Within the Agency–Process–Scale (APS) framework, a biological value is a pattern of significance that emerges from the evaluative activities of living systems. Biological values reflect the relative importance of conditions, resources, relationships, or outcomes for viability, functioning, and adaptive persistence. They help guide behaviour, regulation, and adaptive responses across biological scales.

Biological values arise through the relationship between meaning and evaluation. Living systems continuously encounter conditions that matter for their continued functioning and organised persistence. These conditions possess biological meaning because they are significant to the organism or system. Through biological evaluation, organisms assess this significance in relation to their current circumstances, needs, and capacities. Repeated patterns of evaluation stabilise into biological values, which influence future behaviour and regulatory activity.

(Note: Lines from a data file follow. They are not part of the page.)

(* ===== verification/VarState.v ===== *)
(** * VarState: the state of the variables and its memory.

    The variables of src/src/th8_vars.c are counted objects: a table of a
    frame, of a namespace or of an array holds the address of a
    [Th8_Variable], and every such entry is one reference.  Here are the
    records of th8_int_core.h and th8_int.h, the chain of frames with
    th8PushFrame, th8PopFrame and the switch of [uplevel] (th8_core.c), and
    th8FreeVariable and th8FreeVarEntry. *)

From S2P Require Import Prelude Memory Strings Hash Lists.
From stdpp Require Import gmap.
#[local] Open Scope Z_scope.
#[local] Open Scope res_scope.

(** What C leaves undefined, a failed [ALWAYS] of a debug build, and a
    recursion that did not end. *)
Inductive fault : Type := UseAfterFree | NullDeref | OutOfBounds | AssertFailed | OutOfFuel.

(** ** Data *)

Record Th8_Variable : Type := mkVar {
  nRef : Z;
  bBorrowed : bool;            (* the block of the value is the buffer pool's *)
  nData : Z;                   (* tagged length of the value *)
  nAlloc : Z;                  (* size of a borrowed block, else 0 *)
  zData : option bytes;        (* the whole block of the value, NULL if there is none *)
  pHash : option Th8_Hash;     (* the elements of an array *)
  nEpoch : Z;
  nGeneration : Z;
  nWait : Z
}.

(** A zeroed allocation with one reference. *)
Definition new_variable : Th8_Variable := mkVar 1 false 0 0 None None 0 0 0.

Definition set_nRef (n : Z) (v : Th8_Variable) : Th8_Variable :=
  mkVar n (bBorrowed v) (nData v) (nAlloc v) (zData v) (pHash v) (nEpoch v) (nGeneration v) (nWait v).
Definition set_value (b : bool) (n al : Z) (z : option bytes) (v : Th8_Variable) : Th8_Variable :=
  mkVar (nRef v) b n al z (pHash v) (nEpoch v) (nGeneration v) (nWait v).
Definition set_pHash (h : Th8_Hash) (v : Th8_Variable) : Th8_Variable :=
  mkVar (nRef v) (bBorrowed v) (nData v) (nAlloc v) (zData v) (Some h) (nEpoch v) (nGeneration v) (nWait v).
Definition set_nGeneration (n : Z) (v : Th8_Variable) : Th8_Variable :=
  mkVar (nRef v) (bBorrowed v) (nData v) (nAlloc v) (zData v) (pHash v) (nEpoch v) n (nWait v).

(** The counters of an array and of a wait are C [int]s. *)
Definition next_int (n : Z) : Z := swrap 32 (n + 1).
Definition bump_nEpoch (v : Th8_Variable) : Th8_Variable :=
  mkVar (nRef v) (bBorrowed v) (nData v) (nAlloc v) (zData v) (pHash v) (next_int (nEpoch v)) (nGeneration v) (nWait v).
Definition bump_nWait (v : Th8_Variable) : Th8_Variable :=
  mkVar (nRef v) (bBorrowed v) (nData v) (nAlloc v) (zData v) (pHash v) (nEpoch v) (nGeneration v) (next_int (nWait v)).

Record Th8_Frame : Type := mkFrame { paVar : Th8_Hash; pNs : Z }.

(** A namespace; its commands are not modelled. *)
Record Th8_Namespace : Type := mkNs {
  zName : bytes;
  pParent : Z;
  nDepth : Z;
  paChild : Th8_Hash;
  nsVar : Th8_Hash
}.

(** ** What the rest of the interpreter answers *)

(** Where memory is asked for; a string with its length. *)
Inductive alloc_site : Type :=
| AVariable | ATable | AEntry | AFrame | ANamespace | AString (n : Z) | ABytes (n : Z).

Class VarEnv (I : Type) : Type := {
  env_lists :: ListInterp I;
  var_alloc : I → alloc_site → bool * I;
  Th8_ErrorMessage : I → bytes → bytes → Z → I;
  Th8_SetResult : I → option bytes → Z → Z * I;
  Th8_GetResult : I → bytes * Z;
  Th8_Free : I → bytes → I;                       (* with what the block holds then *)
  th8BufferFree : I → bytes → Z → I;
  th8RemoveFromCache : I → bytes → Z → I;          (* TH8_CACHE_BUFFER *)
  th8SignalAllStates : I → I;
  th8IsSecureVar : I → bytes → Z → bool;
  th8SecureSetVar : I → bytes → Z → bytes → Z * I;
  th8SecureGetVar : I → bytes → Z → Z * I;
  th8FreeCommands : I → Z → I                     (* every command of a namespace *)
}.

(** A text the interpreter reports, with its length taken by the callee. *)
Definition text (s : string) : bytes := bytes_of_string s.

Section state.
Context {I : Type} `{VE : VarEnv I}.

(** The variables in memory, the next address, and the rest of the interpreter. *)
Record store : Type := mkStore { heap : gmap Z Th8_Variable; nNext : Z; it : I }.
Definition set_heap (h : gmap Z Th8_Variable) (m : store) : store := mkStore h (nNext m) (it m).
Definition set_it (i : I) (m : store) : store := mkStore (heap m) (nNext m) i.
Definition put (a : Z) (v : Th8_Variable) (m : store) : store := set_heap (<[a := v]> (heap m)) m.
Definition bump (m : store) : store := mkStore (heap m) (nNext m + 1) (it m).

Definition deref (a : Z) (m : store) : res fault Th8_Variable :=
  if a =? 0 then Err NullDeref else match heap m !! a with Some v => Ok v | None => Err UseAfterFree end.

(** An update through a pointer. *)
Definition alter_var (f : Th8_Variable → Th8_Variable) (a : Z) (m : store) : res fault store :=
  let* v := deref a m in Ok (put a (f v) m).

(** ** Releasing *)

(** [Th8_SecureZero] of the first [n] bytes of a block. *)
Definition wipe (z : bytes) (n : Z) : res fault bytes :=
  if zlen z <? n then Err OutOfBounds else Ok (replicate (Z.to_nat n) 0 ++ drop (Z.to_nat n) z).

(** The block of a value goes back, a sensitive one overwritten first. *)
Definition drop_value (v : Th8_Variable) (i : I) : res fault I :=
  match zData v with
  | None => Ok i
  | Some z =>
      let* z := if TH8_SENSITIVE (nData v)
                then wipe z (if 0 <? nAlloc v then nAlloc v else TH8_LEN (nData v) + 1) else Ok z in
      if bBorrowed v then if 0 <? nAlloc v then Ok (th8BufferFree i z (nAlloc v)) else Ok i
      else Ok (Th8_Free i z)
  end.

Definition th8FreeVarEntry (free : Z → store → res fault store) (p : Th8_HashEntry) (m : store)
    : res fault store :=
  if pData p =? 0 then Ok m else free (pData p) m.

(** The callback of an iteration that always continues. *)
Definition each (f : Th8_HashEntry → store → res fault store) (p : Th8_HashEntry) (m : res fault store)
    : Z * res fault store :=
  (TH8_OK, let* m := m in f p m).

(** One reference less; the last one takes the value and the elements along.
    The recursion goes down the elements of arrays. *)
Fixpoint th8FreeVariable (fuel : nat) (a : Z) (m : store) : res fault store :=
  match fuel with
  | O => Err OutOfFuel
  | S fuel =>
      let* v := deref a m in
      if nRef v <=? 0 then Ok m
      else
        let v := set_nRef (nRef v - 1) v in
        let m := put a v m in
        if nRef v <=? 0 then
          let* i := drop_value v (it m) in
          let* m := Th8_HashIterate (each (th8FreeVarEntry (th8FreeVariable fuel))) (pHash v) (Ok (set_it i m)) in
          Ok (set_heap (delete a (heap m)) m)
        else Ok m
  end.

(** Enough for every variable there can be. *)
Definition free_fuel (m : store) : nat := S (Z.to_nat (nNext m)).
Definition free_variable (a : Z) (m : store) : res fault store := th8FreeVariable (free_fuel m) a m.

Definition free_table (h : Th8_Hash) (m : store) : res fault store :=
  Th8_HashIterate (each (th8FreeVarEntry free_variable)) (Some h) (Ok m).

(** ** The interpreter *)

(** The chain of frames from the current one to the global one; [saved] are
    the frames that an [uplevel] in progress left, innermost switch first. *)
Record interp : Type := mkI {
  mem : store;
  frames : list Th8_Frame;
  saved : list (list Th8_Frame);
  namespaces : gmap Z Th8_Namespace;
  pGlobalNs : Z;
  pCurrentNs : Z;
  pPendingNs : list Z;
  nEvalDepth : Z;
  paSystemVar : option Th8_Hash;
  iArrayHashGeneration : Z
}.
Definition set_mem (m : store) (s : interp) : interp :=
  mkI m (frames s) (saved s) (namespaces s) (pGlobalNs s) (pCurrentNs s) (pPendingNs s) (nEvalDepth s)
    (paSystemVar s) (iArrayHashGeneration s).
Definition set_frames (fs : list Th8_Frame) (sv : list (list Th8_Frame)) (s : interp) : interp :=
  mkI (mem s) fs sv (namespaces s) (pGlobalNs s) (pCurrentNs s) (pPendingNs s) (nEvalDepth s)
    (paSystemVar s) (iArrayHashGeneration s).
Definition set_namespaces (ns : gmap Z Th8_Namespace) (s : interp) : interp :=
  mkI (mem s) (frames s) (saved s) ns (pGlobalNs s) (pCurrentNs s) (pPendingNs s) (nEvalDepth s)
    (paSystemVar s) (iArrayHashGeneration s).
Definition set_pCurrentNs (a : Z) (s : interp) : interp :=
  mkI (mem s) (frames s) (saved s) (namespaces s) (pGlobalNs s) a (pPendingNs s) (nEvalDepth s)
    (paSystemVar s) (iArrayHashGeneration s).
Definition set_pPendingNs (l : list Z) (s : interp) : interp :=
  mkI (mem s) (frames s) (saved s) (namespaces s) (pGlobalNs s) (pCurrentNs s) l (nEvalDepth s)
    (paSystemVar s) (iArrayHashGeneration s).
Definition set_nEvalDepth (n : Z) (s : interp) : interp :=
  mkI (mem s) (frames s) (saved s) (namespaces s) (pGlobalNs s) (pCurrentNs s) (pPendingNs s) n
    (paSystemVar s) (iArrayHashGeneration s).
Definition set_paSystemVar (h : option Th8_Hash) (s : interp) : interp :=
  mkI (mem s) (frames s) (saved s) (namespaces s) (pGlobalNs s) (pCurrentNs s) (pPendingNs s) (nEvalDepth s)
    h (iArrayHashGeneration s).
Definition set_iArrayHashGeneration (n : Z) (s : interp) : interp :=
  mkI (mem s) (frames s) (saved s) (namespaces s) (pGlobalNs s) (pCurrentNs s) (pPendingNs s) (nEvalDepth s)
    (paSystemVar s) n.

Definition env (s : interp) : I := it (mem s).
Definition set_env (i : I) (s : interp) : interp := set_mem (set_it i (mem s)) s.
Definition on_env (f : I → I) (s : interp) : interp := set_env (f (env s)) s.
Definition complain (zPre : bytes) (z : bytes) (n : Z) (s : interp) : interp :=
  on_env (λ i, Th8_ErrorMessage i zPre z n) s.
Definition say (z : string) (s : interp) : interp :=
  on_env (λ i, snd (Th8_SetResult i (Some (text z)) (zlen (text z)))) s.
Definition ask (site : alloc_site) (s : interp) : bool * interp :=
  let '(ok, i) := var_alloc (env s) site in (ok, set_env i s).

(** ** Frames *)

(** [false] when there is no memory for the frame's table. *)
Definition th8PushFrame (s : interp) : bool * interp :=
  let '(ok, s) := ask ATable s in
  if ok then (true, set_frames (mkFrame Th8_HashNew (pCurrentNs s) :: frames s) (saved s) s) else (false, s).

Definition th8PopFrame (s : interp) : res fault interp :=
  match frames s with
  | [] => Err NullDeref
  | f :: fs =>
      let* m := free_table (paVar f) (mem s) in
      Ok (set_frames fs (saved s) (set_mem m s))
  end.

(** The frame of th8InFrame and th8NRInFrame. *)
Definition enter_frame (s : interp) : bool * interp :=
  let '(ok, s) := ask AFrame s in
  if ok then
    let '(ok, s) := th8PushFrame s in
    (ok, if ok then s else say "out of memory" s)
  else (false, say "out of memory" s).

(** The frame that a level names: 0 and above counts from the global frame,
    below 0 from the current one.  [None]: the walk left the chain. *)
Definition th8LinkTarget (iFrame : Z) (s : interp) : option nat :=
  let iFrame := if 0 <=? iFrame then - (zlen (frames s) - 1 - iFrame) else iFrame in
  let k := Z.to_nat (- iFrame) in
  if (k <? length (frames s))%nat then Some k else None.

(** Th8_NREvalInFrame, up to the evaluation; its level is not that of
    Th8_LinkVar, and 0 is the current frame. *)
Definition th8SwitchTarget (iFrame : Z) (s : interp) : option nat :=
  let iFrame := if 0 <? iFrame then - zlen (frames s) + iFrame else iFrame in
  let k := Z.to_nat (- iFrame) in
  if (k <? length (frames s))%nat then Some k else None.

Definition Th8_NREvalInFrame (iFrame : Z) (s : interp) : Z * interp :=
  match th8SwitchTarget iFrame s with
  | None => (TH8_ERROR, say "no such frame" s)
  | Some k =>
      let s := set_frames (drop k (frames s)) (take k (frames s) :: saved s) s in
      let ns := match frames s with f :: _ => pNs f | [] => pCurrentNs s end in
      (TH8_OK, if ns =? pCurrentNs s then s else set_pCurrentNs ns s)
  end.

(** th8FrameRestoreCallback, when the evaluation is over. *)
Definition th8FrameRestoreCallback (s : interp) : interp :=
  match saved s with
  | top :: sv => set_frames (top ++ frames s) sv s
  | [] => s
  end.
End state.
Arguments store : clear implicits.
Arguments interp : clear implicits.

Within APS, biological meaning, biological evaluation, and biological value refer to related but distinct concepts. Biological meaning concerns significance. Biological evaluation concerns the assessment of significance. Biological value refers to the relatively stable patterns of importance that emerge from repeated evaluative activity. In simplified form:

Within APS, biological meaning concerns significance, biological evaluation concerns the assessment of significance, and biological value refers to the relatively stable patterns of importance that emerge from repeated evaluative activity.

Biological values are not restricted to conscious organisms. They occur wherever living systems differentially respond to conditions according to their significance for viability and adaptive persistence. A plant orienting growth toward light, a bacterium moving toward nutrients, or an animal avoiding danger all express forms of biological valuation. In each case, some conditions matter more than others because they contribute differently to continued functioning and organised persistence.

Biological values should not be confused with human values or moral values. Human values emerge from biological valuation but are transformed through symbolic cognition, language, culture, and social learning. Moral values represent a further development associated with norms, obligations, and ethical judgement. Biological values therefore provide part of the foundation from which human and moral values emerge, but they are not identical to either.

Within APS, biological values are understood as an expression of biological agency. Living systems do not merely undergo events; they actively regulate their interactions with the environment according to what matters for continued functioning and adaptive persistence. Biological values therefore help explain how significance becomes organised into adaptive patterns of behaviour and regulation across the living world.